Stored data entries
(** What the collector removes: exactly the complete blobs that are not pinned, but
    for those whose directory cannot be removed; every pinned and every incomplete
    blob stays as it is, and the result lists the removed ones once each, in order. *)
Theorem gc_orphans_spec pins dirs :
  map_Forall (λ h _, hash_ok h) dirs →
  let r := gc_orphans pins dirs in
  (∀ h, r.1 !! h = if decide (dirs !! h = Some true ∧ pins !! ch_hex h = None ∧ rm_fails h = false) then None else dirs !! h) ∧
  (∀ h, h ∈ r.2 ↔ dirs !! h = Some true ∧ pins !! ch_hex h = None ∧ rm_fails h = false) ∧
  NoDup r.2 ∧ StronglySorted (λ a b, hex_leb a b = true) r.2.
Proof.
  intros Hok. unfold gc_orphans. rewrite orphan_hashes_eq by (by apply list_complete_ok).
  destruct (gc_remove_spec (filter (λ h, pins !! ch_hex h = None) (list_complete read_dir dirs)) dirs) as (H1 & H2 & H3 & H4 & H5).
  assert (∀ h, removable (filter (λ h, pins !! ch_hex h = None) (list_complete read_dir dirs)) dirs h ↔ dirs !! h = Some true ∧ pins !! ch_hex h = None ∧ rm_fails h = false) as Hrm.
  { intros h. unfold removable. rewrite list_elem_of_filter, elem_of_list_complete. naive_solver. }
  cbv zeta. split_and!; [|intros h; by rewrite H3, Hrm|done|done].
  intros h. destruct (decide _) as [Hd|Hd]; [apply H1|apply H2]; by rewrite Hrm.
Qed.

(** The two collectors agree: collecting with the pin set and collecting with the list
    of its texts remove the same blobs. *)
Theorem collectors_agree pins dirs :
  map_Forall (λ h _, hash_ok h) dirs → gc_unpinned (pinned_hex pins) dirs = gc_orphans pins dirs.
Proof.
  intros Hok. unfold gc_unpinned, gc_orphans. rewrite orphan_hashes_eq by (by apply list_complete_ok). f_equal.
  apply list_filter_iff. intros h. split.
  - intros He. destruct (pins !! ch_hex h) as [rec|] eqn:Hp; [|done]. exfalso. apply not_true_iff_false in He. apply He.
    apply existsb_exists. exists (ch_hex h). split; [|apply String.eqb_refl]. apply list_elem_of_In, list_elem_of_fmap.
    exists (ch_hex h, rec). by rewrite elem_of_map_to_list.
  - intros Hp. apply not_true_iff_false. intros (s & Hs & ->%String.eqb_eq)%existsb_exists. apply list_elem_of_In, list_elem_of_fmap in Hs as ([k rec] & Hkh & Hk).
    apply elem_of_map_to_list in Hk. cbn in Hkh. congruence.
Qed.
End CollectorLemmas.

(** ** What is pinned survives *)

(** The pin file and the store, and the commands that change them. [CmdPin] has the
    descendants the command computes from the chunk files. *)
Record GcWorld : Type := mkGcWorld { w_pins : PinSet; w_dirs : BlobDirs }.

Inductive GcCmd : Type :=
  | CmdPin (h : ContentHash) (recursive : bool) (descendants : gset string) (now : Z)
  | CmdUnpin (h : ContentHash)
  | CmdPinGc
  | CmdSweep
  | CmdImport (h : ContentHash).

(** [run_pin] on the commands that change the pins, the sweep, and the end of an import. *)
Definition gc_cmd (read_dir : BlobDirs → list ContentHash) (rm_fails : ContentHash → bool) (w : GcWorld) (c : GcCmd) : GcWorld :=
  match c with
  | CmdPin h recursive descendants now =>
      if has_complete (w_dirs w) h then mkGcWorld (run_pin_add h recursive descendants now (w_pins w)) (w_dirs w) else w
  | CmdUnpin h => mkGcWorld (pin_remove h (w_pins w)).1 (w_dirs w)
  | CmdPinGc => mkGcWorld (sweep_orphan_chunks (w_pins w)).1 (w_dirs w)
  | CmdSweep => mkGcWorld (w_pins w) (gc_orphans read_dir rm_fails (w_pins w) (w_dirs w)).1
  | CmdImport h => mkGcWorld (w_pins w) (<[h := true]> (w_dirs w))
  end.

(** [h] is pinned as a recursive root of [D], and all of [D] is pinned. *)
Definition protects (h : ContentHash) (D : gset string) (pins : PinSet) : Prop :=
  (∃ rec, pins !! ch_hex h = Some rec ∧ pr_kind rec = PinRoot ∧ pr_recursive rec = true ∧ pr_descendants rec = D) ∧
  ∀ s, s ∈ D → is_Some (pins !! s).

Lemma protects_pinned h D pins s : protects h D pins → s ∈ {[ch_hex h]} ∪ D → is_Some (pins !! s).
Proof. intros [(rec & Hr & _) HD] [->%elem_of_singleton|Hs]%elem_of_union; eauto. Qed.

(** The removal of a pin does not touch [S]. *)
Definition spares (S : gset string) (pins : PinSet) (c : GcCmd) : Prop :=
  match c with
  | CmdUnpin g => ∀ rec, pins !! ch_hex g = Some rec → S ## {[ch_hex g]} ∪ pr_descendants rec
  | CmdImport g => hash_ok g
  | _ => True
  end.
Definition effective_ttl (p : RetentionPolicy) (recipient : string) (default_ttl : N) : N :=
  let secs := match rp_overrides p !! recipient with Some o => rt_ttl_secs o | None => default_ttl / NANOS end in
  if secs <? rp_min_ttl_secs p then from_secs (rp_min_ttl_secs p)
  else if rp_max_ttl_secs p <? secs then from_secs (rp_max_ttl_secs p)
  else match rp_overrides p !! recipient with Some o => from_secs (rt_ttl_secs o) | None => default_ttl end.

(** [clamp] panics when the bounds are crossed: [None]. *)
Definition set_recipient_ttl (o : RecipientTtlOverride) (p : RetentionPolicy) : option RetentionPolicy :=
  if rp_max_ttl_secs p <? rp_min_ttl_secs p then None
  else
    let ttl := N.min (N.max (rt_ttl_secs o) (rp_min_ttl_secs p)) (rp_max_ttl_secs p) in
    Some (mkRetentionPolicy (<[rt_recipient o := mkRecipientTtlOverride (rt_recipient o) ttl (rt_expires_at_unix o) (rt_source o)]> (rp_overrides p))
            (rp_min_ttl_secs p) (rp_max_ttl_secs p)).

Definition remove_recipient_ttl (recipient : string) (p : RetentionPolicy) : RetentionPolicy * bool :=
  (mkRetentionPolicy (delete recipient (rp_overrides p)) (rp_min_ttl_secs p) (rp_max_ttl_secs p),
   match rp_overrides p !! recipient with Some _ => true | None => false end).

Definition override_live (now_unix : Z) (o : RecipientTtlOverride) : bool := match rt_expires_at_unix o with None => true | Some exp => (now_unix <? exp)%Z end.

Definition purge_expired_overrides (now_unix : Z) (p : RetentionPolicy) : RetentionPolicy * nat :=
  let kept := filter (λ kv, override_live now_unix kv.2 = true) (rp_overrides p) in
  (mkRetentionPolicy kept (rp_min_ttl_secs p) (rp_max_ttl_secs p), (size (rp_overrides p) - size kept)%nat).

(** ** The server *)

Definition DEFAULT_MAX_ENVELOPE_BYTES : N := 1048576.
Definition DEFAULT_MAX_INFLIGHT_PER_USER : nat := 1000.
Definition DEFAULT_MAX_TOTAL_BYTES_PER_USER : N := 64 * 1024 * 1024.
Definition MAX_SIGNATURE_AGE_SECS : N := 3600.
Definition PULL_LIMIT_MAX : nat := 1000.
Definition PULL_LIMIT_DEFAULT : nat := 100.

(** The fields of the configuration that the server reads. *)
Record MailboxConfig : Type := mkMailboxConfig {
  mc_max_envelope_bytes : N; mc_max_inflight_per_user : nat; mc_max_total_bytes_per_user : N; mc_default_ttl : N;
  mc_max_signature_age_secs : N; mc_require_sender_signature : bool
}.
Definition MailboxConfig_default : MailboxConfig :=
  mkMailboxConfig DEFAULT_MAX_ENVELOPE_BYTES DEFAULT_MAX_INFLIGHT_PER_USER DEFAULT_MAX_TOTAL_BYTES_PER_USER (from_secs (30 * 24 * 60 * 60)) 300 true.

Task: Restate word for word the lines of the data above, starting at the line containing "if secs <? rp_min_ttl_secs" and ending at the line containing "Definition set_recipient_ttl (o", both included, and nothing more.

Finished task:
  if secs <? rp_min_ttl_secs p then from_secs (rp_min_ttl_secs p)
  else if rp_max_ttl_secs p <? secs then from_secs (rp_max_ttl_secs p)
  else match rp_overrides p !! recipient with Some o => from_secs (rt_ttl_secs o) | None => default_ttl end.

(** [clamp] panics when the bounds are crossed: [None]. *)
Definition set_recipient_ttl (o : RecipientTtlOverride) (p : RetentionPolicy) : option RetentionPolicy :=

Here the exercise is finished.